An even bigger problem banks face is staffing. It matters little that a lender feels the only option is to foreclose if proper staffing can’t be put in place to manage and unload these REO properties. It has been almost 15 years since the last major crisis in lending took place and personnel have been robbed of REO experts at staggering levels. Not to mention the fact that the US has few experts capable of handling bulk REO’s while juggling the task of managing them, protecting them and divesting them with a low margin of loss.
Today most lenders, bond managers and servicing agencies seem to have one goal: Unload shaky loans for pennies on the dollar ASAP.
Understanding the Reasoning Behind Banks Decisions to Sell Non-Performing Mortgages and Bulk REO’s
When a property is not yielding income it has dire consequences for the lenders and the general economy as well. Non-performing mortgages limit lenders borrowing power by up to 900% in many cases. Even if the amount in default is only $100,000, the impact on the bank is that it is forbidden to borrow up to $900,000 until the property is sold. Not to mention that, as an asset goes down in market price, the banks are forced to adjust the numbers accordingly and eat the deficit.
(A quick note from the editor: For related information, check out Bulk REO Investing.)
There are few solutions available to lenders that relieve the brunt non-performing assets put on their registers. The option of foreclosure is always the last resort. High legal expenses are the beginning of this costly process that lenders face. REO (Real Estate Owned) properties also incur pervasive property management headaches until they are unloaded. The proliferated risk of harm being done to REO properties while they sit empty only increases the chances it will further lose value. When selling any property there are expenses – from marketing to transactions that accompany selling real estate.
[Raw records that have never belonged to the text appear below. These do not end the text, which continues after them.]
Definition qemu_command : Command := MkCommand "qemu-system-x86_64"
  ["-drive"; "id=disk,format=raw,file=" ++ out_path ++ ",if=none"; "-device"; "ahci,id=ahci";
   "-device"; "ide-hd,drive=disk,bus=ahci.0"; "-device"; "qemu-xhci";
   "-drive"; "if=none,id=stick,format=raw,file=usb-storage.img"; "-device"; "nec-usb-xhci,id=xhci";
   "-device"; "usb-storage,bus=xhci.0,drive=stick"; "-bios"; "OVMF-pure-efi.fd"; "-machine"; "q35";
   "-m"; "4G"; "-d"; "int"; "-nic"; "none"].

Definition run_qemu (os : target_os) : Prog unit :=
  (if decide (os = Linux) then
         d ← host_distro_new;
         snap ← is_snap;
         match snap with
         | Some true =>
             set_var "LD_PRELOAD" (match d with
                                   | Ubuntu => "/usr/lib/x86_64-linux-gnu/libpthread.so.0"
                                   | Archlinux => "/usr/lib/libpthread.so.0"
                                   end)
         | _ => mret tt
         end
       else mret tt);;
  st ← status qemu_command;
  match st with
  | SpawnError => panic PUnwrap
  | Exited code => if success st then mret tt else code ← unwrap_opt code; exit code
  end.

(** ** [main] *)

(** The device: the second argument, or the line the user types; only a failed read
    cancels. *)
Definition write_device (args : list string) : Prog string :=
  match args with
  | _ :: dev :: _ => mret dev
  | _ => λ s : St,
      let '(r, h) := read_line (st_host s) in
      let s := MkSt h (st_log s) (st_env s) in
      match r with Some dev => (Done dev, s) | None => (Exit 0, s) end
  end.

Definition dd_command (dev : string) : Command :=
  MkCommand "sudo" ["dd"; "if=" ++ out_path; "of=" ++ dev].

Definition main_write (os : target_os) (opt_level_0 : bool) (args : list string) : Prog unit :=
  if decide (os = Windows) then exit 1
  else
    create_disk_image opt_level_0 (Some (1920, 1080));;
    dev ← write_device args;
    st ← status (dd_command dev);
    match st with SpawnError => exit 1 | Exited _ => mret tt end.

(** [args] are the command line's arguments after the program's name. *)
Definition main (os : target_os) (opt_level_0 : bool) (args : list string) : Prog unit :=
  (if decide (os = Linux) then
         d ← host_distro_new;
         match d with Ubuntu => install_ubuntu_deps | Archlinux => install_arch_deps end
       else mret tt);;
  match args with
  | [] => create_disk_image opt_level_0 None
  | arg :: _ =>
      if decide (arg = "--boot") then
        create_disk_image opt_level_0 None;;
        found ← exists_file "OVMF-pure-efi.fd";
        if (found : bool) then run_qemu os else (download_ovmf;; run_qemu os)
      else if decide (arg = "--write") then main_write os opt_level_0 args
      else exit 1
  end.

End Runner.

(** ** What the runner starts *)

Section RunnerTheory.
Context `{Host}.

(** The commands a program starts, from any state, all satisfy [P]. *)
Definition starts_only (P : Command → Prop) {A} (m : Prog A) : Prop :=
  ∀ s, ∃ l, st_log (m s).2 = (st_log s ++ l)%list ∧ Forall P l.

Lemma starts_pure P {A} (m : Prog A) : (∀ s, st_log (m s).2 = st_log s) → starts_only P m.
Proof. intros Hm s. exists []. by rewrite app_nil_r. Qed.

Lemma starts_bind P {A B} (m : Prog A) (f : A → Prog B) :
  starts_only P m → (∀ a, starts_only P (f a)) → starts_only P (m ≫= f).
Proof.
  intros Hm Hf s. unfold mbind, prog_bind. destruct (Hm s) as (l & E & Hl).
  destruct (m s) as [[a|c|p] s1]; cbn [snd] in *; [|by exists l..].
  destruct (Hf a s1) as (l2 & E2 & Hl2). exists (l ++ l2)%list. rewrite E2, E, <- app_assoc.
  split; [done|]. by apply Forall_app.
Qed.

Lemma starts_status (P : Command → Prop) c : P c → starts_only P (status c).
Proof.
  intros Hc s. exists [c]. unfold status. destruct (run_status c (st_host s)). split; [done|by constructor].
Qed.
Lemma starts_output (P : Command → Prop) c : P c → starts_only P (output c).
Proof.
  intros Hc s. exists [c]. unfold output. destruct (run_output c (st_host s)). split; [done|by constructor].
Qed.

Lemma starts_image P o f : starts_only P (create_disk_image o f).
Proof.
  apply starts_pure. intros s. unfold create_disk_image. by destruct (create_image _ _ _) as [[] ?].
Qed.

Lemma starts_unwrap P {A} (o : option A) : starts_only P (unwrap_opt o).
Proof. apply starts_pure. by destruct o. Qed.

Definition not_sudo (c : Command) : Prop := cmd_program c ≠ "sudo".

(** Go through a program. *)
Ltac starts :=
  repeat first
    [ apply starts_bind; [|intros ?]
    | apply starts_image | apply starts_unwrap
    | apply starts_status; done | apply starts_output; done
    | apply starts_pure; done
    | case_match | case_decide ].

(** [which] can always be started. *)
Context (Hwhich : ∀ p h, is_err (run_status (which p) h).1 = false).

(** Looking a dependency up never fails to start, so the function ends there. *)
Lemma install_deps_done install compiler qemu zip s :
  ∃ h, install_deps install compiler qemu zip s =
    (Done tt, MkSt h (st_log s ++ [which "7z"])%list (st_env s)).
Proof.
  unfold install_deps, status. cbn [mbind prog_bind]. pose proof (Hwhich "7z" (st_host s)) as Hw.
  unfold mbind, prog_bind. destruct (run_status (which "7z") (st_host s)) as [r h]. cbn [fst] in Hw.
  rewrite Hw. by exists h.
Qed.

Lemma starts_install install compiler qemu zip : starts_only not_sudo (install_deps install compiler qemu zip).
Proof.
  intros s. destruct (install_deps_done install compiler qemu zip s) as (h & ->).
  exists [which "7z"]. split; [done|]. by constructor.
Qed.

Lemma starts_distro : starts_only not_sudo host_distro_new.
Proof. unfold host_distro_new. starts. Qed.

Lemma starts_is_snap : starts_only not_sudo is_snap.
Proof. unfold is_snap, editor_is_snap. starts. Qed.

Lemma starts_qemu os : starts_only not_sudo (run_qemu os).
Proof.
  unfold run_qemu. apply starts_bind; [|intros ?; starts].
  case_decide; [|by apply starts_pure].
  apply starts_bind; [apply starts_distro|intros d]. apply starts_bind; [apply starts_is_snap|intros [[]|]]; starts.
Qed.

Context (Hovmf : ovmf_prebuilt ≠ "sudo").

(** C36: the runner never installs its dependencies.  Whether 7z is there or not, asking
    [which] for it can be started, which is all the code tests: both installers return
    having run that one command.  Hence no run of [main] other than [--write] ever
    starts [sudo]. *)
Theorem runner_never_installs os opt args s :
  (∃ h, install_ubuntu_deps s = (Done tt, MkSt h (st_log s ++ [which "7z"])%list (st_env s))) ∧
  (∃ h, install_arch_deps s = (Done tt, MkSt h (st_log s ++ [which "7z"])%list (st_env s))) ∧
  (head args ≠ Some "--write" →
   ∃ l, st_log (main os opt args s).2 = (st_log s ++ l)%list ∧ Forall (λ c, cmd_program c ≠ "sudo") l).
Proof.
  split_and!; [apply install_deps_done..|]. intros Ha. revert s.
  change (starts_only not_sudo (main os opt args)). unfold main.
  apply starts_bind; [|intros _].
  { case_decide; [|by apply starts_pure]. apply starts_bind; [apply starts_distro|intros []]; apply starts_install. }
  destruct args as [|arg args]; [apply starts_image|]. cbn [head] in Ha.
  case_decide as Hb.
  - apply starts_bind; [apply starts_image|intros _]. apply starts_bind; [by apply starts_pure|intros []].
    + apply starts_qemu.
    + apply starts_bind; [|intros _; apply starts_qemu]. unfold download_ovmf. starts.
  - rewrite decide_False by congruence. by apply starts_pure.
Qed.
Furthermore, lenders mus face the problem of staffing. Still, if a mortgage lender thinks foreclosure is teh only reasonable option, it is faced with the daunting task of finding enough staff to oversee and unload REO’s, especially bulk REO’s. The last time anyone saw a lending crisis of this magnitude was almost 15 years ago, and not since then have the valuable number of REO experts been lost at such perplexing numbers. Also, the larger lenders in the United States are hard pressed to come up with current in-house experts who can manage bulk REO’s or provide the proper management or security for them while preparing to sell them without incurring too great a loss.
Nowadays the progression of most bond managers, lenders and servicing agencies seems to be this: Shake off troubled loans at ridiculously low prices just as fast as possible.
Once again, an excellent solution to this debacle appears to be effective Bulk REO Investing.